C: At work its not being able to focus; not being able to do my job properly; not being able to think straight, and so I have to look for jobs at work which will not tax me too much. I describe it like walking through treacle. I am lucky in that my employers could not do more to make my job, and my life, easier. They have been so supportive from the very start. So on a bad day I know I have not done very much at work, whereas on a good day I can accomplish a great deal and get great satisfaction from knowing that I am doing a good job. I love my job, so I hate it when it is such an effort to do it and I do get a bit tearful when I am really tired.

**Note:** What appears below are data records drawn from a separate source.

Definition renderConfigValue (key : string) (value : ConfigText) : string :=
  if list_key key then
    let entries := match value with one text => [text] | many texts => texts end in
    if (length entries =? 0)%nat then "[]"
    else "[ " +:+ join_with ", " (map tomlString entries) +:+ " ]"
  else
    let single := match value with one text => text | many (text :: _) => text | many [] => EmptyString end in
    if quoted_key key then tomlString single else single.

(** [key.slice(0, separator)] and [key.slice(separator + 1)] *)
Definition table_and_name (key : string) : string * string :=
  match split_last "." key with
  | Some parts => parts
  | None => (match String.length key with O => EmptyString | S n => String.substring 0 n key end, key)
  end.

Definition defined_entries (config : Settings) : list (string * ConfigText) :=
  omap (fun entry => option_map (pair entry.1) entry.2) config.

(** The map of the tables, in the order of their first keys. *)
Fixpoint add_line (table line : string) (tables : list (string * list string))
    : list (string * list string) :=
  match tables with
  | [] => [(table, [line])]
  | (name, lines) :: rest =>
      if name ≡? table then (name, lines ++ [line]) :: rest
      else (name, lines) :: add_line table line rest
  end.

Definition assignment_line (entry : string * ConfigText) : string * string :=
  let (table, name) := table_and_name entry.1 in
  (table, name +:+ " = " +:+ renderConfigValue entry.1 entry.2).

Definition config_tables (entries : list (string * ConfigText)) : list (string * list string) :=
  fold_left (fun tables entry => let (table, line) := assignment_line entry in add_line table line tables)
    entries [].

Definition renderConfigTables (advancedKeys botConfig : Settings) : list string :=
  let tables :=
    config_tables (defined_entries advancedKeys ++ defined_entries botConfig
                     ++ defined_entries PINNED_BOT_CONFIG) in
  flat_map (fun table => ("[" +:+ table.1 +:+ "]") :: order_by String.leb table.2 ++ [EmptyString])
    (order_by (fun a b => String.leb a.1 b.1) tables).
(** ** A failed connection

    [code] and [level] are the fields of the thrown error, when it has them as
    texts; [matches] is a regular expression without regard to case. *)

Definition TIMED_OUT : string := "The server did not answer in time".
Definition REFUSED : string := "The server refused the connection".
Definition NOT_FOUND : string := "That address could not be found".
Definition NO_ROUTE : string := "That address could not be reached".
Definition DROPPED : string := "The server closed the connection".
Definition KEY_REFUSED : string := "The server did not accept this SSH key".
Definition HOST_KEY_MISMATCH : string := "The server's key did not match the fingerprint".
Definition COULD_NOT_CONNECT : string := "Could not connect to the server".

Definition BY_CODE : list (string * string) := [
  ("ETIMEDOUT", TIMED_OUT); ("ECONNREFUSED", REFUSED); ("ENOTFOUND", NOT_FOUND);
  ("EAI_AGAIN", NOT_FOUND); ("EHOSTUNREACH", NO_ROUTE); ("ENETUNREACH", NO_ROUTE);
  ("ENETDOWN", NO_ROUTE); ("ECONNRESET", DROPPED); ("EPIPE", DROPPED)].
(* ===== verification/SignIn.v ===== *)
(** What a sign-in leaves behind.

    Theorems on the requests of [Authentication]: a sign-in that fails gives
    its claim back and one that succeeds shows a code and an address of the
    right form.  Two theorems evaluate what the requests leave wrong: a bot
    that was stopped for a sign-in that failed, and one that was started while
    another member's sign-in was being completed. *)

From S2P Require Import Prelude Tables Calendar Observer Shell Control ClientSettings ClientConfig Access HostStore TaskStore InstanceStore InstanceController InstanceWork InstanceSafety Authentication.

(** ** The code that is shown *)

(** Four to six letters and digits, perhaps a hyphen, and four to six more. *)
Definition is_code (code : string) : Prop :=
  exists first dash second, code = first +:+ dash +:+ second
    /\ chars_all code_char first = true /\ (4 <= String.length first <= 6)%nat
    /\ (dash = "" \/ dash = "-")
    /\ chars_all code_char second = true /\ (4 <= String.length second <= 6)%nat.

(** An address of the scheme https that ends at microsoft.com/link. *)
Definition is_uri (uri : string) : Prop :=
  exists host, uri = URI_START +:+ host +:+ URI_END /\ chars_all uri_char host = true.

Lemma code_run_spec n : forall value run rest,
  code_run n value = Some (run, rest) ->
  value = run +:+ rest /\ chars_all code_char run = true /\ String.length run = n.
Proof.
  induction n as [|n IH]; intros value run rest H; simpl in H.
  - injection H as <- <-. done.
  - destruct value as [|c value]; [done|]. destruct (code_char c) eqn:Ec; [|done].
    destruct (code_run n value) as [[run' rest']|] eqn:E; [|done]. injection H as <- <-.
    destruct (IH _ _ _ E) as (-> & Hrun & Hlen). split_and!; simpl.
    + done.
    + by rewrite Ec.
    + by rewrite Hlen.
Qed.
(* ===== verification/MachineFacts.v ===== *)
(** What the manager asks of a machine before it sets it up, and what it puts
    there.

    [packages/core/src/host/podman-facts.ts], [runtime-image.ts],
    [mcc-release.ts], [unit-template.ts], the rest of [profile.ts], and
    [packages/contracts/src/host-account.ts]. *)

From S2P Require Import Prelude Calendar Journal Observer HealthPoller Shell Control ClientSettings HostStore.

(** A command as it is written, with a backquote for each double quote. *)
Fixpoint sh (text : string) : string :=
  match text with
  | EmptyString => EmptyString
  | String c rest => (if c ≡? "`"%char then QUOTE else String c EmptyString) +:+ sh rest
  end.

Definition lines_of_script (lines : list string) : string := join_with newline lines.

(** ** Podman and its storage *)

Record PodmanVersion := MkVersion { major : Z; minor : Z; patch : Z }.

Definition PODMAN_FLOOR : PodmanVersion := MkVersion 4 3 1.

(** [[0-9]+], and the number it says. *)
Definition version_number (value : string) : option (Z * string) :=
  let (digits, rest) := span is_digit value in
  let? n := numberOfDigits digits in Some (n, rest).

Definition after (text value : string) : option string :=
  if startsWith text value then Some (slice_from (String.length text) value) else None.

(** A suffix of a version, as in 5.0.0-dev, up to the end. *)
Definition version_suffix (value : string) : bool :=
  let sign c := (c ≡? "-"%char) || (c ≡? "+"%char) || (c ≡? "~"%char) in
  match value with
  | EmptyString => true
  | String c rest =>
      sign c && chars_all (fun c => is_digit c || is_letter c || sign c || (c ≡? "."%char)) rest
  end.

K: I’m sure being a man doesn’t help sometimes. I am very practical and will do whatever physically needs to be done to get Carol through the day, but I am a bit lost when it comes to the emotional support aspect. For example when our daughter was in tears when she’d found out that she could not donate one of her kidneys to her mother Carol was providing emotional support to Becky but it was probably Carol who needed emotional support from me, as another avenue for possible transplantation had just disappeared.

And a good day?

C: I had a good day yesterday. I am also a school governor, and so I got up for work at 7.30am and got home again after the school governors’ meeting at 7.30pm, cooked supper for the two of us, then dialysed. After that I was finished, but I did manage to stay the course. I tend to be much better in the mornings.

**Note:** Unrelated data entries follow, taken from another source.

(* ===== verification/Provision.v ===== *)
(** Setting a machine up.

    [packages/core/src/host/provision.ts] and [provision-failure.ts], with the
    labels of [packages/contracts/src/host.ts]: fifteen steps, each reported
    before it is tried. *)

From S2P Require Import Prelude Calendar Journal Observer HealthPoller Shell Control ClientSettings HostStore MachineFacts.

(** ** The steps and what is said of their failures *)

Inductive ProvisionStep :=
  | checking_systemd | LINGER_STEP_LABEL | checking_podman | STORAGE_STEP_LABEL | creating_directory
  | reading_architecture | DOWNLOAD_STEP_LABEL | verifying_download | installing_client
  | downloading_image | verifying_image | CLIENT_RUNS_STEP_LABEL | installing_unit
  | installing_sleep_units | reloading_systemd.

#[global] Instance ProvisionStep_eq_dec : EqDecision ProvisionStep.
Proof. solve_decision. Defined.

Definition PROVISION_STEPS : list ProvisionStep :=
  [checking_systemd; LINGER_STEP_LABEL; checking_podman; STORAGE_STEP_LABEL; creating_directory;
   reading_architecture; DOWNLOAD_STEP_LABEL; verifying_download; installing_client;
   downloading_image; verifying_image; CLIENT_RUNS_STEP_LABEL; installing_unit;
   installing_sleep_units; reloading_systemd].

Definition step_label (step : ProvisionStep) : string :=
  match step with
  | checking_systemd => "Checking systemd"
  | LINGER_STEP_LABEL => "Checking that instances survive a logout"
  | checking_podman => "Checking Podman"
  | STORAGE_STEP_LABEL => "Setting up container storage"
  | creating_directory => "Creating the instances directory"
  | reading_architecture => "Reading the host architecture"
  | DOWNLOAD_STEP_LABEL => "Downloading the client"
  | verifying_download => "Verifying the download"
  | installing_client => "Installing the client"
  | downloading_image => "Downloading the runtime image"
  | verifying_image => "Verifying the runtime image"
  | CLIENT_RUNS_STEP_LABEL => "Checking the client runs"
  | installing_unit => "Installing the instance unit"
  | installing_sleep_units => "Installing the sleep units"
  | reloading_systemd => "Reloading systemd"
  end.

Definition FAILURES (step : ProvisionStep) : string :=
  match step with
  | checking_systemd =>
      "Could not confirm systemd, a non-root account and a usable home folder on this host."
  | LINGER_STEP_LABEL =>
      "Lingering is off for this user, so bots would stop at logout. Run sudo loginctl enable-linger for this user on the host."
  | checking_podman => "Podman isn't ready for this account. Run the setup script on the host again."
  | STORAGE_STEP_LABEL => EmptyString
  | creating_directory => "The instances directory could not be created."
  | reading_architecture => "This host's processor could not be read, or has no client build."
  | DOWNLOAD_STEP_LABEL => "The client could not be downloaded."
  | verifying_download => "The download did not match its checksum, so it was not installed."
  | installing_client => "The client could not be installed."
  | downloading_image => "The runtime image could not be downloaded."
  | verifying_image => "The downloaded runtime image was not the expected one, so it was not used."
  | CLIENT_RUNS_STEP_LABEL => "The client did not start."
  | installing_unit => "The bot service could not be installed."
  | installing_sleep_units => "The sleep services could not be installed."
  | reloading_systemd => "systemd could not reload its services."
  end.
(* ===== verification/HostCheck.v ===== *)
(** Looking at a machine before it is enrolled.

    [packages/core/src/host/check.ts], with the report of
    [packages/contracts/src/host-check.ts], and [address-probe.ts]: what a
    machine answers to five or six commands is judged under twelve names.  A
    theorem says that an account the report calls ready is one that setting the
    machine up accepts. *)

From S2P Require Import Prelude Calendar Observer HealthPoller Shell Control ClientSettings HostStore InstanceController MachineFacts Provision.

(** ** Reports *)

Inductive HostCheckName :=
  | reachable | account | systemd | check_architecture | lingering | podman_check | cgroups
  | subordinate_ids | network_helper | check_storage | tcp_forwarding | cloud_metadata.

#[global] Instance HostCheckName_eq_dec : EqDecision HostCheckName.
Proof. solve_decision. Defined.

Definition HOST_CHECK_NAMES : list HostCheckName :=
  [reachable; account; systemd; check_architecture; lingering; podman_check; cgroups;
   subordinate_ids; network_helper; check_storage; tcp_forwarding; cloud_metadata].

Inductive HostCheckOutcome := passed | failed | warned | not_checked.

#[global] Instance HostCheckOutcome_eq_dec : EqDecision HostCheckOutcome.
Proof. solve_decision. Defined.

Record HostCheckResult := MkCheck {
  check_name : HostCheckName; check_outcome : HostCheckOutcome; check_detail : string;
  check_command : option string; check_hint : option string }.

Record HostCheckReport := MkReport { report_ready : bool; report_checks : list HostCheckResult }.

Definition isBlocking (check : HostCheckResult) : bool := check_outcome check ≡? failed.

Definition reportFrom (checks : list HostCheckResult) : HostCheckReport :=
  MkReport (forallb (fun check => negb (isBlocking check)) checks) checks.

(** ** What is said *)

Definition CHECK_TIMEOUT_MS : Z := 20000.
Definition FORWARD_PROBE_PORT : Z := 22.
Definition USED_STORAGE_REFUSAL : string := "Podman on this account already has data. Use a fresh account.".
Definition STORAGE_SETTINGS_REFUSAL : string := "This account's Podman storage settings aren't supported.".
Definition APT_INSTALL : string := "sudo apt-get install -y --no-install-recommends --no-remove".
Definition PODMAN_INSTALL_COMMAND : string :=
  APT_INSTALL +:+ " podman uidmap slirp4netns catatonit dbus-user-session " +:+ OVERLAY_HELPER.
Definition OVERLAY_HELPER_COMMAND : string := APT_INSTALL +:+ " " +:+ OVERLAY_HELPER.

Definition PACKAGE_FOR_STACK (stack : NetworkStack) : string :=
  match stack with slirp4netns => "slirp4netns" | pasta => "passt" end.

Definition networkHelperCommand (stack : NetworkStack) : string :=
  APT_INSTALL +:+ " " +:+ PACKAGE_FOR_STACK stack.

Definition subordinateIdsCommand (range : Z * Z) (account : string) : string :=
  let ids := decimal range.1 +:+ "-" +:+ decimal range.2 in
  "sudo usermod --add-subuids " +:+ ids +:+ " --add-subgids " +:+ ids +:+ " " +:+ accountWord account.

(** [resultWith(outcome)(name, detail, { command, hint })] *)
Definition resultWith (outcome : HostCheckOutcome) (name : HostCheckName) (detail : string)
    (command hint : option string) : HostCheckResult := MkCheck name outcome detail command hint.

Picture of Carol dialysing in Mauritius

K: I see the difference in Carol when we are on holiday. We take a holiday a couple of times a year and when we are away Carol rests so much more and you can tell she feels much better. Her PD allows us to take holidays with minimal disruption. We get the (PD) boxes delivered straight to the hotel (or cruise ship on one occasion), call before we leave the UK to make sure they have all arrived and just go. Baxters have been brilliantly efficient at organising the deliveries for us. We’ve been as far afield as Mauritius and never had a problem in that respect. Our only problem with taking a holiday is the total lack of facilities at airports in this country. It took a number of enquiries to discover that Heathrow airport does have a medical room suitable; information not widely known by Heathrow staff. At Gatwick, which handles a huge amount of holiday traffic, the best they could offer was a toilet or to call an ambulance for us for the purpose of dialysing in the ambulance. This is unacceptable really, in an age of disability awareness. Medical facilities should be provided at all major airports.

How have you tackled the transplant question?

K: We both approached this a bit differently: We were told the average wait on the transplant list was around 2 years which Carol undoubtedly focused upon and has suffered as she has reached the 2 year point without any sign of a transplant. I, however, looked at slightly differently and took this 2 year average to mean ‘now’ or 5 years down the line.

Picture of Carol dialysing in Sardinia

C: Yes I just had my heart set on the two year point and so it has been difficult getting past that. I am also disappointed not to have been informed earlier that my antibody count means I am antibody positive to over 61% of all cadavre kidneys donated. We have just found this out very recently. So now we are looking into live donation and if this does prove to be an option then we want to make sure we get the key-hole procedure and not the open access procedure.

Finally, Carol, what advice would you offer to anyone just starting out on APD dialysis?

C: The way I have looked at having to dialyse when someone asks ‘why you?’ is to reply ‘why not me?’ I have been given an opportunity to live longer with the aid of APD dialysis and I intend to make the best use of that time. I rule my treatment and refuse to let it rule me. I look at obstacles as opportunities to do things differently. I have met lots of great people who have humbled me with their cheerfulness and resilience.